** Opening DATASET ENTRIES block **

(** One full pass of scheme [s]. *)
Definition FullPass (s : Z) : list (Z * Z) := Entries s 0 (SchemeSize s).

(** The variables stay within their arrays. *)
Definition WellFormed (a : ADC) : Prop :=
  8 <= InputPoint1 a < 16 /\
  0 <= InputPoint2 a < Z.of_nat INPUTS /\
  length (Nxtcolor a) = INPUTS /\
  length (NxtcolorLatchedCmd a) = INPUTS /\
  (Color a = 0 \/ Color a = 1).

(** What a loop body keeps and what it adds to the trace. *)
Definition BodyStep (s : Z) (a a1 : ADC) : Prop :=
  WellFormed a1 /\
  NxtPointer a1 = NxtPointer a + 1 /\
  Color a1 = Color a /\
  InputPoint2 a1 = InputPoint2 a /\
  Nxtcolor a1 = Nxtcolor a /\
  NxtcolorLatchedCmd a1 = NxtcolorLatchedCmd a /\
  Updated a1 = Updated a /\
  Keys a1 = Keys a ++ [(s, NxtPointer a)].

(** The DCM's arrays have one cell per input port. *)
Definition InputWellFormed (i : INPUT) : Prop :=
  length (NxtColorActive i) = INPUTS /\ length (NxtcolorCmd i) = INPUTS.

(** Some port has an active colour session. *)
Definition AnyActive (i : INPUT) : bool :=
  existsb (fun x => negb (x =? 0)) (take INPUTS (NxtColorActive i)).

(** The trace is a sequence of full passes, each of one scheme, followed
    by the entries of the pass under way, which are those of the scheme
    in effect up to [NxtPointer]. *)
Definition PassInv (a : ADC) : Prop :=
  TickStart (CurrentScheme a) (NxtPointer a) /\
  exists passes : list Z,
    Forall (fun s => s = 1 \/ s = 2) passes /\
    Keys a = flat_map FullPass passes ++ Entries (CurrentScheme a) 0 (NxtPointer a).
(** ** Claim C6 *)

(** C6: on a session not yet registered, after a sequence of N calls to
    [process_user_input] that all return, the session's history has length
    2N, with the user's message at every even index and the agent's reply
    at every odd index.  In general the history is the concatenation of
    the (user, agent) pairs of the calls that returned: a call whose
    completion service raises propagates the exception and appends
    nothing. *)
Theorem session_turns_alternate str_true_div complete
  (st : controller) (sid : string) (inputs : list string) :
  history_store st !! sid = None ->
  match run_session str_true_div complete st sid inputs with
  | (outs, st') =>
      session_messages st' sid = exchanges inputs outs /\
      (Forall returned outs ->
       let h := session_messages st' sid in
       length h = (2 * length inputs)%nat /\
       forall k, (k < length inputs)%nat ->
         fst <$> h !! (2 * k)%nat = Some Human /\ fst <$> h !! (2 * k + 1)%nat = Some AI)
  end.
Proof.
  intros Hnone.
  assert (Hs : session_allocated st sid) by (unfold session_allocated; rewrite Hnone; exact I).
  pose proof (run_session_messages str_true_div complete inputs st sid Hs) as R.
  destruct (run_session _ _ st sid inputs) as [outs st'].
  destruct R as [Hl E]. unfold session_messages at 2 in E. rewrite Hnone in E.
  simpl in E. rewrite E. split; [reflexivity|].
  intros Hr. exact (exchanges_alternate inputs outs Hl Hr).
Qed.

Lemma session_turns_alternate_witness :
  history_store new_controller !! "s" = None /\
  match run_session (fun _ _ => Ok "4.0") (fun _ _ => Ok "Hello!") new_controller "s"
          ["Hi"; "What is 8 / 2"; "Is there an outlet in PJ?"] with
  | (outs, st') =>
      session_messages st' "s" = exchanges ["Hi"; "What is 8 / 2"; "Is there an outlet in PJ?"] outs /\
      (Forall returned outs ->
       let h := session_messages st' "s" in
       length h = (2 * length ["Hi"; "What is 8 / 2"; "Is there an outlet in PJ?"])%nat /\
       forall k, (k < length ["Hi"; "What is 8 / 2"; "Is there an outlet in PJ?"])%nat ->
         fst <$> h !! (2 * k)%nat = Some Human /\ fst <$> h !! (2 * k + 1)%nat = Some AI)
  end.
Proof.
  split; [reflexivity|].
  exact (session_turns_alternate (fun _ _ => Ok "4.0") (fun _ _ => Ok "Hello!") new_controller "s"
           ["Hi"; "What is 8 / 2"; "Is there an outlet in PJ?"] eq_refl).
Defined.

(** ** Claim C7 *)

Lemma get_session_history_present st sid r :
  history_store st !! sid = Some r -> get_session_history st sid = (r, st).
Proof. intros H. unfold get_session_history. rewrite H. reflexivity. Qed.
(** X24. The search ends: when every step of [dirname] that moves lowers
    some rank of the path (as it does for the length of an absolute path),
    a step bound above the rank of the path is never exhausted, and no
    larger bound changes the result. *)
Theorem findConfigFile_terminates `{NL : NodeLib} (rank : string -> nat)
    (fs : FileSystem) (path : string) (fuel : nat) :
  (forall d, dirname d <> d -> (rank (dirname d) < rank d)%nat) ->
  (rank path < fuel)%nat ->
  findConfigFile fuel fs path <> OutOfFuel
  /\ forall fuel', (fuel <= fuel')%nat ->
       findConfigFile fuel' fs path = findConfigFile fuel fs path.
Proof.
  intros Hrank Hlt. unfold findConfigFile.
  destruct (statSync fs path) as [st|]; [|done].
  apply (findConfigFile_loop_enough rank); [done|].
  destruct (isDirectory st); [done|].
  destruct (decide (dirname path = path)) as [-> | Hne]; [done|].
  specialize (Hrank path Hne). lia.
Qed.

Lemma findConfigFile_terminates_witness :
  findConfigFile (NL := demo_node) 12 demo_fs_config "/p/src/a.ts" <> OutOfFuel
  /\ findConfigFile (NL := demo_node) 100 demo_fs_config "/p/src/a.ts"
     = findConfigFile (NL := demo_node) 12 demo_fs_config "/p/src/a.ts".
Proof.
  destruct (findConfigFile_terminates (NL := demo_node) String.length
              demo_fs_config "/p/src/a.ts" 12) as [Hend Hsame].
  - intros d Hne. simpl in *.
    repeat match goal with
           | |- context [String.eqb d ?s] =>
               let E := fresh "E" in
               destruct (String.eqb d s) eqn:E;
               [apply String.eqb_eq in E; subst d; simpl; lia|]
           end.
    repeat match goal with
           | H : String.eqb d _ = false |- _ => rewrite H in Hne
           end.
    done.
  - simpl. lia.
  - split; [exact Hend | apply Hsame; lia].
Defined.
(* ===== verification/_CoqProject ===== *)
-Q . S2P
Prelude.v
Text.v
Json.v
Errors.v
Env.v
Secrets.v
Config.v
Security.v
Models.v
RateLimit.v
Media.v
EventBus.v
Codec.v
Jid.v
Records.v
Tables.v
Database.v
Relational.v
DatabaseSpec.v
Snapshot.v
Whatsapp.v
WhatsappClient.v
Store.v
Contacts.v
Groups.v
Conversations.v
Messages.v
Inbox.v
MessageLog.v
Restart.v
Demo.v
MessageSpec.v
SnapshotSpec.v
Channels.v
Bytes.v
Transcripts.v
MediaOps.v
RetentionSpec.v
SpeechToText.v
Dirty.v
DirtySpec.v
Net.v
Callbacks.v
CallbackSpec.v
Sending.v
SendingSpec.v
Uploads.v
UploadSpec.v
InboundMedia.v
WhatsappEvents.v
EventSpec.v
Outbox.v
Workers.v
Startup.v
ChannelSpec.v
OutboxSpec.v
RelationalSpec.v
CopySpec.v
ConsumerSpec.v
Privacy.v
Keeps.v
Wire.v
TenantSpec.v
PrivacySpec.v
Paging.v
Queries.v
Routes.v
Router.v
RouterSpec.v
Openapi.v
OpenapiSpec.v
Websocket.v
Operator.v
WebsocketSpec.v
QuerySpec.v
RoutesSpec.v
System.v
Deployment.v
OperatorSpec.v
StartupSpec.v
Lemma retain_list_all {A} (p : A → bool) l :
  (∀ x, x ∈ l → p x = true) → retain_list p l = l.
Proof.
  unfold retain_list. induction l as [|x l IH]; intros Hp; [done|].
  rewrite filter_cons, decide_True by (apply Hp; left). f_equal.
  apply IH. intros y Hy. apply Hp. by right.
Qed.

Lemma retain_list_none {A} (p : A → bool) l :
  (∀ x, x ∈ l → p x = false) → retain_list p l = [].
Proof.
  unfold retain_list. induction l as [|x l IH]; intros Hp; [done|].
  rewrite filter_cons, decide_False by (rewrite Hp; [done|left]).
  apply IH. intros y Hy. apply Hp. by right.
Qed.

(** Options *)
Definition is_some_and {A} (o : option A) (p : A → bool) : bool :=
  match o with Some a => p a | None => false end.
Definition is_none_or {A} (o : option A) (p : A → bool) : bool :=
  match o with Some a => p a | None => true end.
Definition opt_filter {A} (p : A → bool) (o : option A) : option A :=
  match o with Some a => if p a then Some a else None | None => None end.
Definition opt_or {A} (o o' : option A) : option A :=
  match o with Some _ => o | None => o' end.
Definition unwrap_or {A} (o : option A) (d : A) : A := default d o.
(** [b.then(|| v)] *)
Definition bool_then {A} (b : bool) (v : A) : option A := if b then Some v else None.

Lemma opt_filter_Some {A} (p : A → bool) o a :
  opt_filter p o = Some a ↔ o = Some a ∧ p a = true.
Proof.
  destruct o as [b|]; simpl; [|by split; [|intros [??]]].
  destruct (p b) eqn:?; split; [intros [= ->]|intros [??]|done|intros [[= ->] ?]];
    congruence || auto.
Qed.

(** ** Tactics of the development *)
Ltac split_bools :=
  repeat match goal with
  | H : (_ && _) = true |- _ => apply andb_true_iff in H; destruct H
  | H : (_ || _) = false |- _ => apply orb_false_iff in H; destruct H
  | H : negb _ = true |- _ => apply negb_true_iff in H
  | H : negb _ = false |- _ => apply negb_false_iff in H
  | H : bool_decide _ = true |- _ => apply bool_decide_eq_true in H
  | H : bool_decide _ = false |- _ => apply bool_decide_eq_false in H
  | |- (_ && _) = true => apply andb_true_iff; split
  | |- negb _ = true => apply negb_true_iff
  end.

(** Case analysis on the scrutinee of the first [match] of the goal. *)
Ltac case_step :=
  match goal with
  | |- context [match ?x with _ => _ end] =>
    lazymatch x with
    | context [match _ with _ => _ end] => fail
    | _ => destruct x eqn:?
    end
  end.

** Closing DATASET ENTRIES block **

▶ ASSIGNMENT
From the entries above, write out only the lines starting at the line that holds "[apply String.eqb_eq in" and ending at the line that holds "rewrite filter_cons, decide_True", keeping both and matching them exactly.

▶ EXERCISE RESPONSE
               [apply String.eqb_eq in E; subst d; simpl; lia|]
           end.
    repeat match goal with
           | H : String.eqb d _ = false |- _ => rewrite H in Hne
           end.
    done.
  - simpl. lia.
  - split; [exact Hend | apply Hsame; lia].
Defined.
(* ===== verification/_CoqProject ===== *)
-Q . S2P
Prelude.v
Text.v
Json.v
Errors.v
Env.v
Secrets.v
Config.v
Security.v
Models.v
RateLimit.v
Media.v
EventBus.v
Codec.v
Jid.v
Records.v
Tables.v
Database.v
Relational.v
DatabaseSpec.v
Snapshot.v
Whatsapp.v
WhatsappClient.v
Store.v
Contacts.v
Groups.v
Conversations.v
Messages.v
Inbox.v
MessageLog.v
Restart.v
Demo.v
MessageSpec.v
SnapshotSpec.v
Channels.v
Bytes.v
Transcripts.v
MediaOps.v
RetentionSpec.v
SpeechToText.v
Dirty.v
DirtySpec.v
Net.v
Callbacks.v
CallbackSpec.v
Sending.v
SendingSpec.v
Uploads.v
UploadSpec.v
InboundMedia.v
WhatsappEvents.v
EventSpec.v
Outbox.v
Workers.v
Startup.v
ChannelSpec.v
OutboxSpec.v
RelationalSpec.v
CopySpec.v
ConsumerSpec.v
Privacy.v
Keeps.v
Wire.v
TenantSpec.v
PrivacySpec.v
Paging.v
Queries.v
Routes.v
Router.v
RouterSpec.v
Openapi.v
OpenapiSpec.v
Websocket.v
Operator.v
WebsocketSpec.v
QuerySpec.v
RoutesSpec.v
System.v
Deployment.v
OperatorSpec.v
StartupSpec.v
Lemma retain_list_all {A} (p : A → bool) l :
  (∀ x, x ∈ l → p x = true) → retain_list p l = l.
Proof.
  unfold retain_list. induction l as [|x l IH]; intros Hp; [done|].
  rewrite filter_cons, decide_True by (apply Hp; left). f_equal.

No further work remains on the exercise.